:: Problem statement ::
From the line with "if res <? 0 then mret (-1) else install f." through the line with "Definition IFF_UP : Z := 1.", repeat the entries verbatim, both end lines included, and add nothing.

(Dataset entries)
+===+

(* ===== verification/TunIO.v ===== *)
(** * TunIO: the tasks that read, write and keep time, src/hev-tunnel.h and
    src/hev-socks5-tunnel.c

    One task reads packets from the device and gives them to lwIP, lwIP writes packets
    to it, and one task calls lwIP's timers. A step is one test of a loop, one system
    call, or one call of lwIP; a task gives up the processor only where it yields, and
    only then [run] can change. What the device, the allocator and lwIP answer is the
    class [Packets]. *)
From S2P Require Import Prelude Bytes.

(** ** The environment *)

(** What the device has for a [read]: a packet, nothing yet, or an error. *)
Inductive dev_read := Packet (b : bytes) | NoPacket | ReadFails (errno : Z).

(** How it takes a packet: whole, not now, or not at all. *)
Inductive dev_write := Written | WouldBlock | WriteFails (errno : Z).

(** The answers to the [n]-th request of each kind; [run_after]: the value of [run]
    when the task goes on after its [n]-th yield; [sessions_at]: whether there are
    sessions after the [n]-th call of the timers. *)
Class Packets := {
  read_at : nat → dev_read;
  write_at : nat → dev_write;
  memory_at : nat → bool;
  accepts_at : nat → bool;
  run_after : nat → Z;
  sessions_at : nat → bool
}.

Inductive lwip_timer := TcpTmr | IpReassTmr | Nd6Tmr | Ip6ReassTmr.

(** How a task waits: for its descriptor or a wake, or for a time. *)
Inductive pause := WaitIO | Sleep (milliseconds : Z).

(** [n_reads] and the like count the requests; [buffers]: those that the task has;
    [passed]: what lwIP was given, and whether it took it; [sent]: the packets that the
    device took; [ticks] and [pauses]: the calls of the timers and the waits. *)
Record tunio := TunIO {
  run : Z; errno : Z; n_reads : nat; n_writes : nat; n_allocs : nat; n_inputs : nat; n_yields : nat;
  buffers : Z; passed : list (bytes * bool); sent : list bytes; ticks : list lwip_timer; pauses : list pause;
  stat_tx_packets : Z; stat_tx_bytes : Z; stat_rx_packets : Z; stat_rx_bytes : Z
}.

Definition set_run v s := TunIO v (errno s) (n_reads s) (n_writes s) (n_allocs s) (n_inputs s) (n_yields s) (buffers s) (passed s) (sent s) (ticks s) (pauses s) (stat_tx_packets s) (stat_tx_bytes s) (stat_rx_packets s) (stat_rx_bytes s).
Definition set_errno v s := TunIO (run s) v (n_reads s) (n_writes s) (n_allocs s) (n_inputs s) (n_yields s) (buffers s) (passed s) (sent s) (ticks s) (pauses s) (stat_tx_packets s) (stat_tx_bytes s) (stat_rx_packets s) (stat_rx_bytes s).
Definition set_n_reads v s := TunIO (run s) (errno s) v (n_writes s) (n_allocs s) (n_inputs s) (n_yields s) (buffers s) (passed s) (sent s) (ticks s) (pauses s) (stat_tx_packets s) (stat_tx_bytes s) (stat_rx_packets s) (stat_rx_bytes s).
Definition set_n_writes v s := TunIO (run s) (errno s) (n_reads s) v (n_allocs s) (n_inputs s) (n_yields s) (buffers s) (passed s) (sent s) (ticks s) (pauses s) (stat_tx_packets s) (stat_tx_bytes s) (stat_rx_packets s) (stat_rx_bytes s).
Definition set_n_allocs v s := TunIO (run s) (errno s) (n_reads s) (n_writes s) v (n_inputs s) (n_yields s) (buffers s) (passed s) (sent s) (ticks s) (pauses s) (stat_tx_packets s) (stat_tx_bytes s) (stat_rx_packets s) (stat_rx_bytes s).
Definition set_n_inputs v s := TunIO (run s) (errno s) (n_reads s) (n_writes s) (n_allocs s) v (n_yields s) (buffers s) (passed s) (sent s) (ticks s) (pauses s) (stat_tx_packets s) (stat_tx_bytes s) (stat_rx_packets s) (stat_rx_bytes s).
Definition set_n_yields v s := TunIO (run s) (errno s) (n_reads s) (n_writes s) (n_allocs s) (n_inputs s) v (buffers s) (passed s) (sent s) (ticks s) (pauses s) (stat_tx_packets s) (stat_tx_bytes s) (stat_rx_packets s) (stat_rx_bytes s).
Definition set_buffers v s := TunIO (run s) (errno s) (n_reads s) (n_writes s) (n_allocs s) (n_inputs s) (n_yields s) v (passed s) (sent s) (ticks s) (pauses s) (stat_tx_packets s) (stat_tx_bytes s) (stat_rx_packets s) (stat_rx_bytes s).
Definition set_passed v s := TunIO (run s) (errno s) (n_reads s) (n_writes s) (n_allocs s) (n_inputs s) (n_yields s) (buffers s) v (sent s) (ticks s) (pauses s) (stat_tx_packets s) (stat_tx_bytes s) (stat_rx_packets s) (stat_rx_bytes s).
Definition set_sent v s := TunIO (run s) (errno s) (n_reads s) (n_writes s) (n_allocs s) (n_inputs s) (n_yields s) (buffers s) (passed s) v (ticks s) (pauses s) (stat_tx_packets s) (stat_tx_bytes s) (stat_rx_packets s) (stat_rx_bytes s).
Definition set_ticks v s := TunIO (run s) (errno s) (n_reads s) (n_writes s) (n_allocs s) (n_inputs s) (n_yields s) (buffers s) (passed s) (sent s) v (pauses s) (stat_tx_packets s) (stat_tx_bytes s) (stat_rx_packets s) (stat_rx_bytes s).
Definition set_pauses v s := TunIO (run s) (errno s) (n_reads s) (n_writes s) (n_allocs s) (n_inputs s) (n_yields s) (buffers s) (passed s) (sent s) (ticks s) v (stat_tx_packets s) (stat_tx_bytes s) (stat_rx_packets s) (stat_rx_bytes s).
Definition set_stat_tx v w s := TunIO (run s) (errno s) (n_reads s) (n_writes s) (n_allocs s) (n_inputs s) (n_yields s) (buffers s) (passed s) (sent s) (ticks s) (pauses s) v w (stat_rx_packets s) (stat_rx_bytes s).
Definition set_stat_rx v w s := TunIO (run s) (errno s) (n_reads s) (n_writes s) (n_allocs s) (n_inputs s) (n_yields s) (buffers s) (passed s) (sent s) (ticks s) (pauses s) (stat_tx_packets s) (stat_tx_bytes s) v w.

Definition EAGAIN : Z := 11.

Section TunIO.
Context `{Packets}.

(** ** Reading *)

(** Other tasks run until this one is woken. *)
Definition yield (p : pause) : M tunio unit :=
  modify (λ s, set_pauses (pauses s ++ [p]) s);;
  modify (λ s, set_run (run_after (n_yields s)) s);;
  modify (λ s, set_n_yields (S (n_yields s)) s).

Definition task_io_yielder : M tunio Z :=
  yield WaitIO;;
  r ← gets run;
  mret (if truthy r then 0 else -1).

(** [pbuf_alloc (PBUF_RAW, mtu, PBUF_RAM)]: the length is a 16-bit number. *)
Definition pbuf_alloc_raw (mtu : Z) : M tunio (option Z) :=
  n ← gets n_allocs;
  modify (set_n_allocs (S n));;
  if negb (memory_at n) then mret None else
  modify (λ s, set_buffers (buffers s + 1) s);;
  mret (Some (u16 mtu)).
Definition pbuf_free : M tunio unit := modify (λ s, set_buffers (buffers s - 1) s).

(** A [read] of at most [len] bytes; of a longer packet the rest is lost. *)
Definition read (len : Z) : M tunio (Z * bytes) :=
  n ← gets n_reads;
  modify (set_n_reads (S n));;
  match read_at n with
  | Packet b => let b := take (Z.to_nat len) b in mret (zlen b, b)
  | NoPacket => modify (set_errno EAGAIN);; mret (-1, [])
  | ReadFails e => modify (set_errno e);; mret (-1, [])
  end.

(** Where the task is: at the test of [run]; in [hev_tunnel_read], with a buffer of
    [len] bytes; with a packet that was read; and after the loop. *)
Inductive io_pc := IoLoop | IoRead (len : Z) | IoInput (b : bytes) | IoDone.

(** The next step of [hev_task_io_read] in [hev_tunnel_read]. *)
Definition hev_tunnel_read (len : Z) : M tunio io_pc :=
  r ← read len;
  e ← gets errno;
  if (r.1 <? 0) && (e =? EAGAIN) then
    y ← task_io_yielder;
    if truthy y then pbuf_free;; mret IoLoop else mret (IoRead len)
  else if r.1 <=? 0 then pbuf_free;; mret IoLoop
  else mret (IoInput r.2).

(** [netif->input]: a packet that lwIP does not take is freed here. *)
Definition netif_input (b : bytes) : M tunio unit :=
  n ← gets n_inputs;
  modify (set_n_inputs (S n));;
  modify (λ s, set_passed (passed s ++ [(b, accepts_at n)]) s);;
  if accepts_at n then modify (λ s, set_buffers (buffers s - 1) s) else pbuf_free.

(** The next step of [lwip_io_task_entry]. *)
Definition lwip_io_task_entry (mtu : Z) (pc : io_pc) : M tunio io_pc :=
  match pc with
  | IoLoop =>
      r ← gets run;
      if negb (truthy r) then mret IoDone else
      b ← pbuf_alloc_raw mtu;
      match b with None => mret IoLoop | Some len => mret (IoRead len) end
  | IoRead len => hev_tunnel_read len
  | IoInput b =>
      modify (λ s, set_stat_tx (u64 (stat_tx_packets s + 1)) (u64 (stat_tx_bytes s + zlen b)) s);;
      netif_input b;;
      mret IoLoop
  | IoDone => mret IoDone
  end.

(** ** Writing *)

(** A [write] or [writev] of the segments. *)
Definition write (segs : list bytes) : M tunio Z :=
  n ← gets n_writes;
  modify (set_n_writes (S n));;
  match write_at n with
  | Written => modify (λ s, set_sent (sent s ++ [concat segs]) s);; mret (zlen (concat segs))
  | WouldBlock => modify (set_errno EAGAIN);; mret (-1)
  | WriteFails e => modify (set_errno e);; mret (-1)
  end.

(** [p]: the contents of the buffers of the chain, of which there is one at least. *)
Definition hev_tunnel_write (p : list bytes) : M tunio Z :=
  match p with [b] => write [b] | _ => write (take 512 p) end.

Definition ERR_OK : Z := 0.
Definition ERR_WOULDBLOCK : Z := -7.
Definition ERR_IF : Z := -12.

Definition netif_output_handler (p : list bytes) : M tunio Z :=
  s ← hev_tunnel_write p;
  if s <=? 0 then
    e ← gets errno;
    if e =? EAGAIN then mret ERR_WOULDBLOCK else mret ERR_IF
  else
  modify (λ st, set_stat_rx (u64 (stat_rx_packets st + 1)) (u64 (stat_rx_bytes st + s)) st);;
  mret ERR_OK.

(** ** The timers *)

Definition TCP_TMR_INTERVAL : Z := 250.

Definition tick (t : lwip_timer) : M tunio unit := modify (λ s, set_ticks (ticks s ++ [t]) s).

(** One round of [lwip_timer_task_entry]; [i] is its counter, [None] is the end. *)
Definition lwip_timer_task_entry (i : Z) : M tunio (option Z) :=
  r ← gets run;
  if negb (truthy r) then mret None else
  tick TcpTmr;;
  when (Z.land i 3 =? 0) (tick IpReassTmr;; tick Nd6Tmr;; tick Ip6ReassTmr);;
  n ← gets n_yields;
  (if sessions_at n then yield (Sleep TCP_TMR_INTERVAL) else yield WaitIO);;
  mret (Some (u32 (i + 1))).

(** ** The counters *)

(** [hev_socks5_tunnel_stats]; each is asked for or not. *)
Definition hev_socks5_tunnel_stats (tx_packets tx_bytes rx_packets rx_bytes : bool) (s : tunio) : list Z :=
  (if tx_packets then [stat_tx_packets s] else []) ++
  (if tx_bytes then [stat_tx_bytes s] else []) ++
  (if rx_packets then [stat_rx_packets s] else []) ++
  (if rx_bytes then [stat_rx_bytes s] else []).

(** [n] steps of the reading task. *)
Fixpoint io_steps (n : nat) (mtu : Z) (pc : io_pc) : M tunio io_pc :=
  match n with
  | Datatypes.O => mret pc
  | S n => pc ← lwip_io_task_entry mtu pc; io_steps n mtu pc
  end.
End TunIO.
Definition syscall : M device Z := λ d,
  match answers d with
  | [] => Val 0 d
  | Fine :: l => Val 0 (set_answers l d)
  | Fails e :: l => Val (-1) (set_errno e (set_answers l d))
  end.

(** The lowest number that is free; one more than there are descriptors is enough. *)
Fixpoint lowest (fuel : nat) (n : Z) (m : gmap Z file) : Z :=
  match fuel with
  | Datatypes.O => n
  | S fuel => if bool_decide (is_Some (m !! n)) then lowest fuel (n + 1) m else n
  end.
Definition new_fd (m : gmap Z file) : Z := lowest (size m) 0 m.

Definition install (f : file) : M device Z :=
  m ← gets fds;
  modify (set_fds (<[new_fd m := f]> m));;
  mret (new_fd m).

(** [open], [socket] and [dup]. *)
Definition open_fd (f : file) : M device Z :=
  res ← syscall;
  if res <? 0 then mret (-1) else install f.

Definition close (fd : Z) : M device unit := m ← gets fds; modify (set_fds (delete fd m)).

Definition ioctl (fd : Z) (r : request) : M device Z :=
  m ← gets fds;
  if bool_decide (is_Some (m !! fd)) then
    modify (λ d, set_requests (requests d ++ [r]) d);;
    syscall
  else fail EBADF.

(** ** The device *)

Definition IFNAMSIZ : Z := 16.
Definition IFF_UP : Z := 1.
Definition IFF_TUN : Z := 1.
Definition IFF_NO_PI : Z := 4096.
Definition IFF_MULTI_QUEUE : Z := 256.

Section Device.
Context `{Interfaces} `{Resolver}.

Definition hev_tunnel_open (name : option bytes) (multi_queue : Z) : M device Z :=
  fd ← open_fd TunDevice;
  if fd <? 0 then mret (-1) else
  let flags := Z.lor IFF_TUN IFF_NO_PI in
  let flags := if truthy multi_queue then Z.lor flags IFF_MULTI_QUEUE else flags in
  let ifr_name := replicate (Z.to_nat IFNAMSIZ) 0 in
  let ifr_name := match name with Some name => strncpy_to ifr_name name (IFNAMSIZ - 1) | None => ifr_name end in
  res ← ioctl fd (TUNSETIFF ifr_name flags);
  if res <? 0 then close fd;; mret res else
  modify (set_tun_name (given_name ifr_name));;
  mret fd.

Definition hev_tunnel_close (fd : Z) : M device unit := close fd.

(** The frame of the calls below: a socket that every path closes. *)
Definition with_socket (family : Z) (body : Z → M device Z) : M device Z :=
  fd ← open_fd (InetSocket family);
  if fd <? 0 then mret (-1) else
  res ← body fd;
  close fd;;
  mret res.

Definition hev_tunnel_set_mtu (mtu : Z) : M device Z :=
  with_socket AF_INET (λ fd,
    name ← gets tun_name;
    ioctl fd (SIOCSIFMTU name mtu)).

Definition hev_tunnel_set_state (state : Z) : M device Z :=
  with_socket AF_INET (λ fd,
    name ← gets tun_name;
    res ← ioctl fd (SIOCGIFFLAGS name);
    if res <? 0 then mret res else
    let flags := interface_flags name in
    let flags := if truthy state then Z.lor flags IFF_UP else Z.land flags (Z.lnot IFF_UP) in
    ioctl fd (SIOCSIFFLAGS name flags)).

(** The mask of a prefix, in network order; shifting by 32 or more is undefined. *)
Definition netmask (prefix : Z) : M device bytes :=
  if (1 <=? prefix) && (prefix <=? 32) then
    let m := u32 (Z.shiftl 4294967295 (32 - prefix)) in
    mret [Z.shiftr m 24; u8 (Z.shiftr m 16); u8 (Z.shiftr m 8); u8 m]
  else stuck.

(** [res ← e] after a failed request: an address or mask that is there already is fine. *)
Definition exists_ok (res : Z) : M device Z :=
  e ← gets errno; mret (if (res <? 0) && (e =? EEXIST) then 0 else res).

+===+

:: Your response ::
  if res <? 0 then mret (-1) else install f.

Definition close (fd : Z) : M device unit := m ← gets fds; modify (set_fds (delete fd m)).

Definition ioctl (fd : Z) (r : request) : M device Z :=
  m ← gets fds;
  if bool_decide (is_Some (m !! fd)) then
    modify (λ d, set_requests (requests d ++ [r]) d);;
    syscall
  else fail EBADF.

(** ** The device *)

Definition IFNAMSIZ : Z := 16.
Definition IFF_UP : Z := 1.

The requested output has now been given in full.